Instructions to follow> Scan the records for the string "Lemma", then copy each line that has it.

Data in this exercise>

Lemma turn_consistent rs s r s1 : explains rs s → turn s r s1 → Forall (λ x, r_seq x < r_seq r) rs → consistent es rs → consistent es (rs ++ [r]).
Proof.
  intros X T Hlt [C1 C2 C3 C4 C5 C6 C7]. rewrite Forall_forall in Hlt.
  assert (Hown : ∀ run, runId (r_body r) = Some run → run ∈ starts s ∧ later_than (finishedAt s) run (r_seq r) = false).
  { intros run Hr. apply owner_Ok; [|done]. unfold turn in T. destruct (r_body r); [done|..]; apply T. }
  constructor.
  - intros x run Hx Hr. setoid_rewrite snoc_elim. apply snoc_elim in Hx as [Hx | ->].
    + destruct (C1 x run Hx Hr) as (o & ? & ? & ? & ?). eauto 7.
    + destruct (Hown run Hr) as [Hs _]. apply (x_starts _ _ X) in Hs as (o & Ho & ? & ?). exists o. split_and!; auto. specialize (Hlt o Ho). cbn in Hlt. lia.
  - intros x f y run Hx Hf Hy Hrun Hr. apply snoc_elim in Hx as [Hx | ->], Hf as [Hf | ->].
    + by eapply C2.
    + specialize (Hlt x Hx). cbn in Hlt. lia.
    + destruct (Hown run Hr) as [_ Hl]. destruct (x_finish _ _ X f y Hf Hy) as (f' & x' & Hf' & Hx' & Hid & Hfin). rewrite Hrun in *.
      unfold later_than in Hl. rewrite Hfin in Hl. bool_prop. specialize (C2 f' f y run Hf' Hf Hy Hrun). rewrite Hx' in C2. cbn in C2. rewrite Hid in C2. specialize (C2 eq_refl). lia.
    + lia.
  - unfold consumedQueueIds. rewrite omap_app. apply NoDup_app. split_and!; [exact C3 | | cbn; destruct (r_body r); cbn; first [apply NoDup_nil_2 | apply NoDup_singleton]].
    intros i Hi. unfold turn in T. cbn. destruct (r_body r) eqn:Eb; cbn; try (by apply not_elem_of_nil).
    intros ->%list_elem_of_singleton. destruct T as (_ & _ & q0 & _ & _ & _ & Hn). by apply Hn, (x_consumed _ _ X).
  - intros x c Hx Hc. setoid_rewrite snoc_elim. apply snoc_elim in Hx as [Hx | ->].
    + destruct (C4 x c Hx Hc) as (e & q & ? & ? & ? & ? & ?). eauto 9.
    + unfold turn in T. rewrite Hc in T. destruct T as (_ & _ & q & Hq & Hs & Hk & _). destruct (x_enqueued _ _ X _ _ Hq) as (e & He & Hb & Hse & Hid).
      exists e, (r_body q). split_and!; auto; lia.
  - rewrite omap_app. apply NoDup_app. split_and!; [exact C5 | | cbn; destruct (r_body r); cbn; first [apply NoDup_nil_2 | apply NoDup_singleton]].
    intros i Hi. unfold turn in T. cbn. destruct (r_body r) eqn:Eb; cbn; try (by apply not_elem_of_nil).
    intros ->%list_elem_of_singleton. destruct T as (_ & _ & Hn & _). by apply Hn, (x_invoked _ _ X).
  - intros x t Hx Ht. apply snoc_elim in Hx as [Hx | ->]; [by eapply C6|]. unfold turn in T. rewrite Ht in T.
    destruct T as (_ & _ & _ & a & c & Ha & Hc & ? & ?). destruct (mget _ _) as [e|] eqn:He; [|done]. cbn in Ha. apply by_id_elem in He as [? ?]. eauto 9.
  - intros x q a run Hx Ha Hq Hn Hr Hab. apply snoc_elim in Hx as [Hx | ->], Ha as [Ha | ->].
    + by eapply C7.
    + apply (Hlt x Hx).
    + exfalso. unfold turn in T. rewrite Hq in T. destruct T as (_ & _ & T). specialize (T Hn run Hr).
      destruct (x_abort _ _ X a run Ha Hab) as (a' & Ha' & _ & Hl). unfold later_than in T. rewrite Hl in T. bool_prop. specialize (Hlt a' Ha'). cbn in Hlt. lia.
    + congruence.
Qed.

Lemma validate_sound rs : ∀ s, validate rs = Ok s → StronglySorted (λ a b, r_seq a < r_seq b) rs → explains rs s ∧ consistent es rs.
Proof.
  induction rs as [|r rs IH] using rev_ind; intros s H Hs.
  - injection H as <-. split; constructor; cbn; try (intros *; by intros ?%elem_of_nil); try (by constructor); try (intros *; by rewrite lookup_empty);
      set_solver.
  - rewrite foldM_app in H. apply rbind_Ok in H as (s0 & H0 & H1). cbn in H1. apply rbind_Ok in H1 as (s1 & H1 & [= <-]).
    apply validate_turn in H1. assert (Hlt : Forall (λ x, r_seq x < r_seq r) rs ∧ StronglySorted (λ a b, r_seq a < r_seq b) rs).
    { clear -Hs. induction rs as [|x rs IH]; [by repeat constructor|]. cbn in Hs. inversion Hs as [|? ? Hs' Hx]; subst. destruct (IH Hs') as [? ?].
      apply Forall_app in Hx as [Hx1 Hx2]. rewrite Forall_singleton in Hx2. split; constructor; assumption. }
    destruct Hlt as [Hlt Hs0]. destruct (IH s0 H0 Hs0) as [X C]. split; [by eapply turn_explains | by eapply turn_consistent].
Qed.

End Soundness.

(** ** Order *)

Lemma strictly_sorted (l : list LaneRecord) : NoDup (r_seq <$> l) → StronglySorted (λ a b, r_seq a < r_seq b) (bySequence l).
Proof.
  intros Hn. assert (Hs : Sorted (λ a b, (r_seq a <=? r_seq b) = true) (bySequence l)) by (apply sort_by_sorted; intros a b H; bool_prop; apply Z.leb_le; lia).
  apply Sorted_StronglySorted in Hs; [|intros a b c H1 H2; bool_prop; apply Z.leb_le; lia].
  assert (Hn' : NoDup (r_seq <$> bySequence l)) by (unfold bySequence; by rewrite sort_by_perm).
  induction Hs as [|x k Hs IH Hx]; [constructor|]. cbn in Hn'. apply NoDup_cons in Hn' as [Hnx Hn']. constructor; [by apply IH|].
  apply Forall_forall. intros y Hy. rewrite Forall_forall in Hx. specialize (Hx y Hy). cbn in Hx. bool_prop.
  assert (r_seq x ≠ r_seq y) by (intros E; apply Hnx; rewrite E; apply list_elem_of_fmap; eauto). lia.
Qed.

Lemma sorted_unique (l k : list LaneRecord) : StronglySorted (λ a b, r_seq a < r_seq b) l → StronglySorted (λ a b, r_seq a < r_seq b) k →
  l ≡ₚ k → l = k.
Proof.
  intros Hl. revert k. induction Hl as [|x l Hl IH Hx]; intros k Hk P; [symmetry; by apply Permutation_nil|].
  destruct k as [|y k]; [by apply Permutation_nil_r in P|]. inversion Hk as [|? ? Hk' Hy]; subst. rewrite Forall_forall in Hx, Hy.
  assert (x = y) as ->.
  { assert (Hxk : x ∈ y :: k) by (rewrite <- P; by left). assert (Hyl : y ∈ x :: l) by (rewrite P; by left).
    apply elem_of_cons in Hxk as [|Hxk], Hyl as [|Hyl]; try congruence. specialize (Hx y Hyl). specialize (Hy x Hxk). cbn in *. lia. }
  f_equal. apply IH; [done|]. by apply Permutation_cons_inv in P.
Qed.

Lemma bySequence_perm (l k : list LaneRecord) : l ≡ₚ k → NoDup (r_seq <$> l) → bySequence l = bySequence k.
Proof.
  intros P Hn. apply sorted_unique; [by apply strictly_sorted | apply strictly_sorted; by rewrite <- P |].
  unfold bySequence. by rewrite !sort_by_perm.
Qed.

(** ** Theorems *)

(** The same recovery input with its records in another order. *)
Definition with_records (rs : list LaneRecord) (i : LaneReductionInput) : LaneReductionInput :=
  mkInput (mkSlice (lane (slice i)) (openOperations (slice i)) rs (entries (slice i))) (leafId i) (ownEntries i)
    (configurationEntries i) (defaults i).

Output for this exercise>
Lemma turn_consistent rs s r s1 : explains rs s → turn s r s1 → Forall (λ x, r_seq x < r_seq r) rs → consistent es rs → consistent es (rs ++ [r]).
Lemma validate_sound rs : ∀ s, validate rs = Ok s → StronglySorted (λ a b, r_seq a < r_seq b) rs → explains rs s ∧ consistent es rs.
Lemma strictly_sorted (l : list LaneRecord) : NoDup (r_seq <$> l) → StronglySorted (λ a b, r_seq a < r_seq b) (bySequence l).
Lemma sorted_unique (l k : list LaneRecord) : StronglySorted (λ a b, r_seq a < r_seq b) l → StronglySorted (λ a b, r_seq a < r_seq b) k →
Lemma bySequence_perm (l k : list LaneRecord) : l ≡ₚ k → NoDup (r_seq <$> l) → bySequence l = bySequence k.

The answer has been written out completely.